Paper Mill Beach, Maro, Costa Del Sol, Spain: A History of Warfare, Smuggling and Paper Making Along the Coast
At the far eastern end of the Costa del Sol there are many rocky, secluded beaches and coves; One such beach is found near the coastal resort of Nerja; the beach is large and sandy and the Rio de la Miel and the Arroyo de los Colmenarejos (Colmenarejos Stream) flow into it. In the past the local people have often been poor with significant resulting health problems: In 1770 a paper mill, using the power provided by the Rio de la Miel, was built by a local aristocrat, which provided some employment for local people. For many centuries the beach has been used for smuggling and the tradition persists into the 21st century.
The beach can be found about 4 kilometers east of Nerja on the eastern Costa del Sol. Access is gained by taking a right-hand turning about 300 meters past kilometer 298 on the N-340; there should be no problem in parking. This track descends a steep slope onto the old coast road which you must follow until reaching the Molino de Papel, where you turn to the right and go down to the beach. From the N-340 the distance is less than 1 km.

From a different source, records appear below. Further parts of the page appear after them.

Lemma trophy_header_fields titleId x y :
  in_width 64 titleId -> 0 <= x < 2 ^ 32 -> 0 <= y < 2 ^ 32 ->
  let h := concat (TrophyHeader titleId x y) in
  field h 0 4 = kTrophyMagic /\ field h 4 4 = kFormatVersion /\ field h 8 8 = titleId /\
  field h 16 4 = x /\ field h 20 4 = y.
Proof.
  intros Ht Hx Hy h. unfold h.
  rewrite (field_at _ 0 4 kTrophyMagic), (field_at _ 1 4 kFormatVersion), (field_at _ 2 8 titleId),
    (field_at _ 3 4 x), (field_at _ 4 4 y); [by split_and!|..];
    try reflexivity; try assumption; try field_len; try (unfold kTrophyMagic, kFormatVersion; lia);
    unfold TrophyHeader; simpl; by rewrite (wrap_id 32) by (unfold in_width; lia).
Qed.

Lemma parse_records {A} (parse : bytes -> A) (enc : A -> bytes) (norm : A -> A) (P : A -> Prop) l :
  (forall x, P x -> parse (enc x) = norm x) -> Forall P l -> parse <$> (enc <$> l) = norm <$> l.
Proof. intros Hp. induction 1 as [|x l Hx Hl IH]; [done|]. rewrite !fmap_cons. by rewrite Hp, IH. Qed.

(** A store of trophies read by a backend that has not loaded the title. *)
Lemma load_saved_trophies io titleId ts s :
  in_width 64 titleId -> title_ok ts -> host_ok io -> m_titles s !! titleId = None ->
  open_file io (trophy_path s titleId) (m_files s) = Some (concat (trophy_chunks titleId ts)) ->
  loadTrophies io titleId s
  = (with_title titleId (mkTitle (clip_def <$> defs ts) (states ts) true) s, true).
Proof.
  intros Hid (Hd & Hs & Hnd & Hns) Hio Hnone Hopen. unfold loadTrophies. rewrite Hnone. cbn [default].
  simpl t_loaded. cbv iota. rewrite Hopen, concat_chunks.
  destruct (trophy_header_fields titleId (Z.of_nat (length (defs ts))) (Z.of_nat (length (states ts)))
    Hid ltac:(lia) ltac:(lia)) as (H0 & H1 & H2 & H3 & H4).
  set (h := concat (TrophyHeader _ _ _)) in *.
  replace trophy_header_size with (length h) by apply length_trophy_header.
  rewrite readAll_app by done. rewrite H0, H1, H2, H3, H4, !Z.eqb_refl. cbn [negb orb].
  rewrite !Nat2Z.id. cbn [defs states no_title].
  rewrite read_records_app; [|done| |by rewrite length_resize, length_fmap].
  2: { apply Forall_fmap, Forall_forall. intros d _. apply length_def. }
  rewrite read_records_app; [|done| |by rewrite length_resize, length_fmap].
  2: { apply Forall_fmap, Forall_forall. intros x _. apply length_state. }
  rewrite (parse_records parse_def _ clip_def def_ok) by (done || apply def_roundtrip).
  rewrite (parse_records parse_state _ id state_ok) by (done || apply state_roundtrip).
  by rewrite list_fmap_id.
Qed.

(** [files s] holds what the title's state says. *)
Definition synced (s : PsnBackend) (titleId : Z) (ts : TitleState) : Prop :=
  m_titles s !! titleId = Some ts /\
  m_files s !! trophy_path s titleId = Some (concat (trophy_chunks titleId ts)).

Lemma save_synced io titleId ts s :
  m_titles s !! titleId = Some ts ->
  good io (trophy_header_size + def_size * length (defs ts) + state_size * length (states ts)) ->
  synced (saveTrophies io titleId s) titleId ts.
Proof.
  intros Hs (Ho & Hb & Hr). unfold saveTrophies. rewrite Hs. split; [done|].
  cbn [with_files m_files]. change (trophy_path (with_files _ s) titleId) with (trophy_path s titleId).
  pose proof (save_open io io (trophy_path s titleId) (trophy_chunks titleId ts) (m_files s) Ho Ho Hb) as H.
  rewrite length_trophy_chunks in H. specialize (H Hr). unfold open_file in H. by rewrite Ho in H.
Qed.

(** *** Reconciliation *)
Lemma prior_snoc ss x id : prior (ss ++ [x]) id = if st_id x =? id then Some (unlocked x) else prior ss id.
Proof. unfold prior. by rewrite foldl_app. Qed.

Lemma find_state_Some ss id i x :
  find_state ss id = Some (i, x) -> ss !! i = Some x /\ st_id x = id.
Proof. intros (H1 & H2 & _)%list_find_Some. done. Qed.

(** With one state per trophy, the flag kept is the flag there is. *)
Lemma prior_find ss id :
  NoDup (st_id <$> ss) -> prior ss id = unlocked <$> (snd <$> find_state ss id).
Proof.
  induction ss as [|x ss IH] using rev_ind; [done|]. rewrite fmap_app, prior_snoc.
  intros (Hnd & Hx & _)%NoDup_app. specialize (IH Hnd). unfold find_state in *.
  destruct (st_id x =? id) eqn:E.
  - apply Z.eqb_eq in E. subst id. rewrite list_find_app_r.
    + simpl. by rewrite decide_True.
    + apply list_find_None, Forall_forall. intros y Hy Heq. apply (Hx (st_id x)).
      * rewrite <- Heq. by apply list_elem_of_fmap_2.
      * by apply list_elem_of_singleton.
  - destruct (list_find _ ss) as [[j y]|] eqn:Ef.
    + erewrite list_find_app_l by exact Ef. exact IH.
    + rewrite list_find_app_r by done. simpl. rewrite decide_False by lia. exact IH.
Qed.

Lemma reconcile_ids ss ds : st_id <$> reconcile ss ds = def_id <$> ds.
Proof. unfold reconcile. rewrite <- list_fmap_compose. by apply list_fmap_ext. Qed.

Lemma reconcile_flag ss ds t :
  t ∈ def_id <$> ds ->
  exists i x, find_state (reconcile ss ds) t = Some (i, x) /\ unlocked x = default false (prior ss t).
Proof.
  intros Ht. destruct (find_state (reconcile ss ds) t) as [[i x]|] eqn:E.
  - exists i, x. split; [done|]. apply find_state_Some in E as [Hi Hid]. unfold reconcile in Hi.
    rewrite list_lookup_fmap in Hi. destruct (ds !! i) as [d|]; simplify_eq/=. done.
  - exfalso. unfold find_state in E. apply list_find_None in E. rewrite Forall_forall in E.
    rewrite <- (reconcile_ids ss) in Ht. apply list_elem_of_fmap in Ht as (x & -> & Hx). by apply (E x).
Qed.

Lemma reconcile_state_ok ss ds : Forall def_ok ds -> Forall state_ok (reconcile ss ds).
Proof.
  intros Hd. unfold reconcile. apply Forall_fmap. eapply Forall_impl; [exact Hd|].
  intros d [H _]. split; [done|]. unfold in_width; simpl; lia.
Qed.

Definition trophy_bytes (ds : list TrophyDef) : nat :=
  (trophy_header_size + def_size * length ds + state_size * length ds)%nat.

(** The state [registerTitle] leaves for its title, in memory and on disk. *)
Lemma register_synced a b titleId ds s :
  good b (trophy_bytes ds) ->
  exists ss l, synced (registerTitle a b titleId ds s) titleId (mkTitle ds (reconcile ss ds) l) /\
    ss = states (default no_title (m_titles (fst (loadTrophies a titleId s)) !! titleId)) /\
    m_accountDir (registerTitle a b titleId ds s) = m_accountDir s.
Proof.
  intros Hb. unfold registerTitle. set (s1 := fst (loadTrophies a titleId s)).
  set (ts := default no_title (m_titles s1 !! titleId)).
  exists (states ts), (t_loaded ts). split; [|split; [done|]].
  - apply save_synced; [simpl; by rewrite lookup_insert_eq|]. simpl.
    unfold reconcile. by rewrite length_fmap.
  - unfold saveTrophies. simpl. rewrite lookup_insert_eq. simpl. unfold s1, loadTrophies.
    repeat case_match; simplify_eq/=; done.
Qed.

End Stores.

(** ** Unlocking, and a restart *)
Section Restart.

Lemma find_state_insert ss t i x now t' :
  find_state ss t = Some (i, x) ->
  find_state (<[i := mkState (st_id x) true now]> ss) t'
  = (fun '(j, y) => (j, if decide (j = i) then mkState (st_id x) true now else y)) <$> find_state ss t'.
Proof.
  intros Hf. apply find_state_Some in Hf as [Hi Hid]. unfold find_state.
  revert i Hi. induction ss as [|y ss IH]; intros [|i] Hi; simplify_eq/=.
  - case_decide; [done|]. destruct (list_find _ ss) as [[j z]|]; done.
  - case_decide; [done|]. rewrite (IH i Hi). destruct (list_find _ ss) as [[j z]|]; simpl; [|done].
    do 2 f_equal. destruct (decide (j = i)), (decide (S j = S i)); done || lia.
Qed.

(** What [unlockTrophy] does to a title it knows. *)
Lemma unlock_spec io now titleId t s ts i x :
  m_titles s !! titleId = Some ts -> find_state (states ts) t = Some (i, x) -> unlocked x = false ->
  exists s', unlockTrophy io now titleId t s = (s', true) /\
    m_titles s' !! titleId =
      Some (mkTitle (defs ts) (<[i := mkState (st_id x) true now]> (states ts)) (t_loaded ts)) /\
    m_accountDir s' = m_accountDir s /\
    (good io (trophy_header_size + def_size * length (defs ts) + state_size * length (states ts)) ->
     synced s' titleId (mkTitle (defs ts) (<[i := mkState (st_id x) true now]> (states ts)) (t_loaded ts))).
Proof.
  intros Hs Hf Hx. unfold unlockTrophy. rewrite Hs, Hf, Hx. eexists. split; [done|].
  split_and!.
  - unfold saveTrophies. simpl. rewrite lookup_insert_eq. simpl. by rewrite lookup_insert_eq.
  - unfold saveTrophies. simpl. by rewrite lookup_insert_eq.
  - intros Hg. apply save_synced; [simpl; by rewrite lookup_insert_eq|]. simpl.
    by rewrite length_insert.
Qed.

(** After registering a title and unlocking one of its trophies the trophy is
    unlocked and the file is up to date. *)
Lemma register_unlock a b now titleId ds t s :
  Forall def_ok ds -> good b (trophy_bytes ds) -> in_width 64 now -> t ∈ def_id <$> ds ->
  let s2 := fst (unlockTrophy b now titleId t (registerTitle a b titleId ds s)) in
  exists ts, synced s2 titleId ts /\ defs ts = ds /\ st_id <$> states ts = def_id <$> ds /\
    Forall state_ok (states ts) /\ m_accountDir s2 = m_accountDir s /\
    isTrophyUnlocked s2 titleId t = true.
Proof.
  intros Hd Hb Hnow Ht s2.
  destruct (register_synced a b titleId ds s Hb) as (ss & l & [Hm Hfile] & _ & Hdir).
  set (s1 := registerTitle a b titleId ds s) in *.
  destruct (reconcile_flag ss ds t Ht) as (i & x & Hf & _).
  pose proof (find_state_Some _ _ _ _ Hf) as [Hi Hid].
  pose proof (reconcile_state_ok ss ds Hd) as Hok. pose proof (reconcile_ids ss ds) as Hids.
  destruct (unlocked x) eqn:Hx.
  - assert (s2 = s1) as -> by (unfold s2, unlockTrophy; by rewrite Hm; simpl; rewrite Hf, Hx).
    eexists. split; [by split|]. split_and!; try done. unfold isTrophyUnlocked. rewrite Hm. simpl.
    by rewrite Hf.
  - destruct (unlock_spec b now titleId t s1 _ i x Hm Hf Hx) as (s' & Hu & Hm' & Hd' & Hsync).
    assert (s2 = s') as -> by (unfold s2; by rewrite Hu). simpl in Hm', Hsync.
    eexists. split; [apply Hsync; unfold reconcile; by rewrite length_fmap|]. simpl. split_and!; try done.
    + rewrite list_fmap_insert. simpl. rewrite list_insert_id; [done|]. by rewrite list_lookup_fmap, Hi.
    + apply Forall_insert; [done|]. eapply Forall_lookup_1 in Hok; [|exact Hi]. by split; [apply Hok|].
    + by rewrite Hd'.
    + unfold isTrophyUnlocked. rewrite Hm'. simpl. rewrite (find_state_insert _ _ _ _ _ _ Hf), Hf. simpl.
      by rewrite decide_True.
Qed.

The Paper Mill – El Molino Del Papel
The Mill used to be a paper factory known locally as El Molino de Papel (The Paper Mill), where rag or cotton cloth was used to make the paper. It was built at the end of the 18th century by Manuel Centurión Guerrero de Torres (born in nearby Nerja) who was Governor General of the overseas province of Guyana in South America in the reign of King Carlos III. Some of the paper produced here was sent to be used at the playing card factory owned by the Gálvez family in Macharaviaya, near Malaga. This factory was allowed the monopoly of the export of playing cards throughout the Spanish Empire. The paper mill was in operation from the end of the 18th century until the middle of the 19th century and is currently owned by Azucarera Larios (Larios Sugar Mill). In recent years there have been plans to turn the building into an environmental awareness centre or a series of craft workshops, but currently the buildings are used as a dwelling and are partly derelict.
Smuggling in World War Two
In 1943 the Allies began to transport Spanish Republican resistance fighters from their training bases in Northern Africa to Southern Spain and the rocky coves along the coastline from Nerja to Almunecar provided ideal, secluded landing places. The Miel valley was often known as “Little Russia” as a result of the communist sympathies of the inhabitants, and the anti-government guerillas were often protected by local people; one of these was Antonio Urbano Muñoz. He lived near the beach and concealed weapons in the watchtower built in the 16th century; it can still be seen but is just about to collapse into the sea. In 1944 Franco’s forces discovered huge caches of arms, ammunition and radios in the area and arrested large numbers of fighters and suspected sympathisers, one of which was a descendant of the Centurión family. The paper mill was used by the Guardia Civil as a lookout post and as a base for interrogating people suspected of sympathising with the guerrillas.
Modern Day Smuggling
The Guardia Civil still regularly patrol this area, as in recent years there has been evidence of people being smuggled from North Africa, and of this beach and others nearby being used as landing places. In recent times drug smugglers, using high speed boats, still try to bring their cargoes on to the Paper Mill beach.
Although the Paper Mill beach is now a quiet, secluded place, the pleasant surroundings not only belie a dramatic and often violent past, but the beach is still used by some for illegal purposes.